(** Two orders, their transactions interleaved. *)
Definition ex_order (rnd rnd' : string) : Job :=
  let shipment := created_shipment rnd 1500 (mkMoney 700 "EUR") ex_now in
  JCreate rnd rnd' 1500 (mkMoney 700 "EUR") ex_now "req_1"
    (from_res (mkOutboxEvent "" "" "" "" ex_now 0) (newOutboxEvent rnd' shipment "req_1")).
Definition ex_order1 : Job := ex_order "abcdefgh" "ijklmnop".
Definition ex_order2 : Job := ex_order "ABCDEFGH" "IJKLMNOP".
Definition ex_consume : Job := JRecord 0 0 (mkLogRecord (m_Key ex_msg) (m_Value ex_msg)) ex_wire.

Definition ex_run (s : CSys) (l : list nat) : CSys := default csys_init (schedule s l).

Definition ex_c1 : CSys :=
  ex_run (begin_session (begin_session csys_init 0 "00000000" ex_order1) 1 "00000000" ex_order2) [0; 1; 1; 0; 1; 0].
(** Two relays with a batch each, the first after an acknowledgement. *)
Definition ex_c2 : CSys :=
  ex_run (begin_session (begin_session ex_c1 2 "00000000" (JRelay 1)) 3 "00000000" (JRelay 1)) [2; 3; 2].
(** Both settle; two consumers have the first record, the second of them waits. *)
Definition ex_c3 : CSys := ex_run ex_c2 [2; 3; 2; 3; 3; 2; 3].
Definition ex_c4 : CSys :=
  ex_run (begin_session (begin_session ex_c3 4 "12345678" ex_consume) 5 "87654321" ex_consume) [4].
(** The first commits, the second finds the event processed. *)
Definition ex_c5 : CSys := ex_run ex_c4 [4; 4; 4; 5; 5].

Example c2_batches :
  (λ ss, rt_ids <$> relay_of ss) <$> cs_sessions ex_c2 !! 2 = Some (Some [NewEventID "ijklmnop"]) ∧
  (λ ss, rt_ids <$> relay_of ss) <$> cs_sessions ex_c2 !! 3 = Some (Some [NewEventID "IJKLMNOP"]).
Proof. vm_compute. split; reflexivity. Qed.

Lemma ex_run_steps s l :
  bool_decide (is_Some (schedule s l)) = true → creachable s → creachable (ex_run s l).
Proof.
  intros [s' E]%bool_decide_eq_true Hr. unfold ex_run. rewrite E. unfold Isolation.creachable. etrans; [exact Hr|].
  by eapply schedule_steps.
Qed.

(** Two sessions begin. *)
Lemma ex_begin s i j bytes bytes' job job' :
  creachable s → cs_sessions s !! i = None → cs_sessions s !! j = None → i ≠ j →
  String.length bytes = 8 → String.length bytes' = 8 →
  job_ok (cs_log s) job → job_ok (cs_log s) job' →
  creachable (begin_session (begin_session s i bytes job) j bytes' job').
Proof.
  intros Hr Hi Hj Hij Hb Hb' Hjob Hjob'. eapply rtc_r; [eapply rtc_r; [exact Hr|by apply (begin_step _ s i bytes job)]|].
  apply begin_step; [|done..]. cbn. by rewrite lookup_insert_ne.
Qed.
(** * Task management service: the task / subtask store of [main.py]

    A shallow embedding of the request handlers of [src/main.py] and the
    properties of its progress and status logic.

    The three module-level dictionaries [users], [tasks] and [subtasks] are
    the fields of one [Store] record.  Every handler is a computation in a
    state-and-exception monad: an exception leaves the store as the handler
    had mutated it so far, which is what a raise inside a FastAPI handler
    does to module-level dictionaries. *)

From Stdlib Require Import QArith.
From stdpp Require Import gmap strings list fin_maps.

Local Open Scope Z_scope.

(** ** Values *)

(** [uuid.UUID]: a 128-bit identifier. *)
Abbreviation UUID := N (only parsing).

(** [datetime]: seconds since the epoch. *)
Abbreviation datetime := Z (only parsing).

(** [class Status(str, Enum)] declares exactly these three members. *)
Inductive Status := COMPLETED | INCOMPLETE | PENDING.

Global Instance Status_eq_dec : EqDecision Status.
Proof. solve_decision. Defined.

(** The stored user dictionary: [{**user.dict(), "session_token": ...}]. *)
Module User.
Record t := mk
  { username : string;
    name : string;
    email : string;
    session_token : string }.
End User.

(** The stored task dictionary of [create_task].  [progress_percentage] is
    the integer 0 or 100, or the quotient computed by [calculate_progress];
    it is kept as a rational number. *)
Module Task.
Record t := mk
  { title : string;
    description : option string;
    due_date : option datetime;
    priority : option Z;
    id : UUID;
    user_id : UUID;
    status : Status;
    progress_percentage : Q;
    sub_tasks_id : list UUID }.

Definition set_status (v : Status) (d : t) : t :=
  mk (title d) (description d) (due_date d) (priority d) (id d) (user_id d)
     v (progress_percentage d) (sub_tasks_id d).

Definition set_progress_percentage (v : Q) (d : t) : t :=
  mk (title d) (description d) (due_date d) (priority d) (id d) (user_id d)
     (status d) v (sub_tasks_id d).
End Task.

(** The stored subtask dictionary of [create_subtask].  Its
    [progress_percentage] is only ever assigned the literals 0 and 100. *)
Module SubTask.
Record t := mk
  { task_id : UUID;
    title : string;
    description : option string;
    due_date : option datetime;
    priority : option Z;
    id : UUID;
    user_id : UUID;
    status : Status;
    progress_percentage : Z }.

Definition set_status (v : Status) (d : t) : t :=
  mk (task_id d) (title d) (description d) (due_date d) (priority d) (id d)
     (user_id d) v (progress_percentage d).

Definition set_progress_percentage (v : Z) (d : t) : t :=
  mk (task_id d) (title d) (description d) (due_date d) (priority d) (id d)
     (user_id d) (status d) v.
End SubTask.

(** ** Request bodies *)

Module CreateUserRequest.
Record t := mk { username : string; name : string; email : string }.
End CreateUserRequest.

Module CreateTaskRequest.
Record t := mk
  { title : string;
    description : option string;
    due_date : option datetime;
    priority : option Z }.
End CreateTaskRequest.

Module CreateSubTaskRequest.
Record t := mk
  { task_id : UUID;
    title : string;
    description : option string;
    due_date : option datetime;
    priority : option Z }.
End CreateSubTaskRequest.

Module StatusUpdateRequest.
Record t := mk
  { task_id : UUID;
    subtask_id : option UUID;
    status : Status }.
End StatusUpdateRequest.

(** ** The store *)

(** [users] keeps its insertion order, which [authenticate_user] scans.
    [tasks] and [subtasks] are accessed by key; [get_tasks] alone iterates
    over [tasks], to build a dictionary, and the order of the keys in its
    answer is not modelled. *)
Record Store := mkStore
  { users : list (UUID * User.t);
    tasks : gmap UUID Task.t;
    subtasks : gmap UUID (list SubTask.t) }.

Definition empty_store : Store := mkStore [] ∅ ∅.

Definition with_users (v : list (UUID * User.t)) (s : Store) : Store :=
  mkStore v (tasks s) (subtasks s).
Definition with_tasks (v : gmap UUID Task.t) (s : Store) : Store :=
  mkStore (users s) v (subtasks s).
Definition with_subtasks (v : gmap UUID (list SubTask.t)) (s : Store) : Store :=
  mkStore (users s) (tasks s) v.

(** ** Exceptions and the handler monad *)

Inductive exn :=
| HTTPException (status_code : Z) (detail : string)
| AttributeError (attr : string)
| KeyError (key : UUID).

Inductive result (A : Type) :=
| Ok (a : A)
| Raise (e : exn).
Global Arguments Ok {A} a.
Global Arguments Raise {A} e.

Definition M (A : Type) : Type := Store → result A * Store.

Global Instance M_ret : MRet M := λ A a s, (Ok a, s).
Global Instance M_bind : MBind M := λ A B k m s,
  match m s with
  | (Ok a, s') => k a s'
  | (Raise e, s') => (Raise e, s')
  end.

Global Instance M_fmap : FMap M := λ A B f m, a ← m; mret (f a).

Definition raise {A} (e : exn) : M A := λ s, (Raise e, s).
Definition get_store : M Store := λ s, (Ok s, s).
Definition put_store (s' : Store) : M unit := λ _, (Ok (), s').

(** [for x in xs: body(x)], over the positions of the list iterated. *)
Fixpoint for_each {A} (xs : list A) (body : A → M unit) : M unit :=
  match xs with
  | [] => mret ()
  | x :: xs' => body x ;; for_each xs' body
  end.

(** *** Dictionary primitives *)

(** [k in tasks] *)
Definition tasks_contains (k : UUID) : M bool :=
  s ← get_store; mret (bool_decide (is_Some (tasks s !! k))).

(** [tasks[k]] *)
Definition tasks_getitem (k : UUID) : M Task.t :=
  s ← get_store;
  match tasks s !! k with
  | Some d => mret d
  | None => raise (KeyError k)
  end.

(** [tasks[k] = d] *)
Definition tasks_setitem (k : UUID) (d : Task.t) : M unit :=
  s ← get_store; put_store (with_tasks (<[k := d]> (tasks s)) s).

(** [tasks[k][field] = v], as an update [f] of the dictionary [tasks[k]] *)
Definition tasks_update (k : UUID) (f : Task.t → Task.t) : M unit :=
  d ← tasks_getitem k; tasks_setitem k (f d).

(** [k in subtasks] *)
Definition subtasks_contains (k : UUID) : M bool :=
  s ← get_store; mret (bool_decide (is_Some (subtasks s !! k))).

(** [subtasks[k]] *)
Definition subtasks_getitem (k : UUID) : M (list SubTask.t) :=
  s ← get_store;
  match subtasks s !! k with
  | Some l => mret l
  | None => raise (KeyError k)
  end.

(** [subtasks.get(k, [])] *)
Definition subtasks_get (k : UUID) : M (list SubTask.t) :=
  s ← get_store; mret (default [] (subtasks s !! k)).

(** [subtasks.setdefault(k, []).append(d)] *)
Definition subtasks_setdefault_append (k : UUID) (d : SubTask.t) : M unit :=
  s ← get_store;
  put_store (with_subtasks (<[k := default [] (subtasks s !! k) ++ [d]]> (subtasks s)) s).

---------------

Copy exactly the stretch of data above from the line with "Definition M (A" through the line with "Definition tasks_update (k", and omit all other lines.

RESULT OF THE TASK:
Definition M (A : Type) : Type := Store → result A * Store.

Global Instance M_ret : MRet M := λ A a s, (Ok a, s).
Global Instance M_bind : MBind M := λ A B k m s,
  match m s with
  | (Ok a, s') => k a s'
  | (Raise e, s') => (Raise e, s')
  end.

Global Instance M_fmap : FMap M := λ A B f m, a ← m; mret (f a).

Definition raise {A} (e : exn) : M A := λ s, (Raise e, s).
Definition get_store : M Store := λ s, (Ok s, s).
Definition put_store (s' : Store) : M unit := λ _, (Ok (), s').

(** [for x in xs: body(x)], over the positions of the list iterated. *)
Fixpoint for_each {A} (xs : list A) (body : A → M unit) : M unit :=
  match xs with
  | [] => mret ()
  | x :: xs' => body x ;; for_each xs' body
  end.

(** *** Dictionary primitives *)

(** [k in tasks] *)
Definition tasks_contains (k : UUID) : M bool :=
  s ← get_store; mret (bool_decide (is_Some (tasks s !! k))).

(** [tasks[k]] *)
Definition tasks_getitem (k : UUID) : M Task.t :=
  s ← get_store;
  match tasks s !! k with
  | Some d => mret d
  | None => raise (KeyError k)
  end.

(** [tasks[k] = d] *)
Definition tasks_setitem (k : UUID) (d : Task.t) : M unit :=
  s ← get_store; put_store (with_tasks (<[k := d]> (tasks s)) s).

(** [tasks[k][field] = v], as an update [f] of the dictionary [tasks[k]] *)
Definition tasks_update (k : UUID) (f : Task.t → Task.t) : M unit :=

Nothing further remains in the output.